#### THE TASK
The lines from the first line of the entries through the line containing "let? parsed := rewrite_host" are to be repeated exactly, with both of those lines included.

#### DATA
^^^^^^^^^^^^^^^^

Definition rewrite_location (status : Z) (response_headers request_headers : HeaderMap)
    (target : Target) (options : ProxyOptions) : result HeaderMap ProxyRequestError :=
  if negb (is_redirect_rewrite_status status)
     || (negb (auto_rewrite options) && is_none (protocol_rewrite options))
  then Ok response_headers
  else
    match header_get LOCATION response_headers with
    | None => Ok response_headers
    | Some location =>
        let? location := ok_or (value_to_str location) InvalidLocation in
        match url_parse location with
        | Err _ => Ok response_headers
        | Ok parsed =>
            if negb (bool_decide (url_host parsed = Some (target_authority target)))
            then Ok response_headers
            else
              let? parsed := rewrite_host request_headers options parsed in
              let parsed := rewrite_protocol options parsed in
              let? value := ok_or (value_from_str (url_as_str parsed)) InvalidLocation in
              Ok (header_insert LOCATION value response_headers)
        end
    end.

End Requests.

(** ** Lemmas: joining paths *)

Definition drop_last_slash (s : string) : string :=
  if ends_with_char slash s then pop_byte s else s.
Definition drop_first_slash (s : string) : string :=
  match s with String c rest => if Ascii.eqb c slash then rest else s | EmptyString => EmptyString end.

^^^^^^^^^^^^^^^^

#### ANSWER
Definition rewrite_location (status : Z) (response_headers request_headers : HeaderMap)
    (target : Target) (options : ProxyOptions) : result HeaderMap ProxyRequestError :=
  if negb (is_redirect_rewrite_status status)
     || (negb (auto_rewrite options) && is_none (protocol_rewrite options))
  then Ok response_headers
  else
    match header_get LOCATION response_headers with
    | None => Ok response_headers
    | Some location =>
        let? location := ok_or (value_to_str location) InvalidLocation in
        match url_parse location with
        | Err _ => Ok response_headers
        | Ok parsed =>
            if negb (bool_decide (url_host parsed = Some (target_authority target)))
            then Ok response_headers
            else
              let? parsed := rewrite_host request_headers options parsed in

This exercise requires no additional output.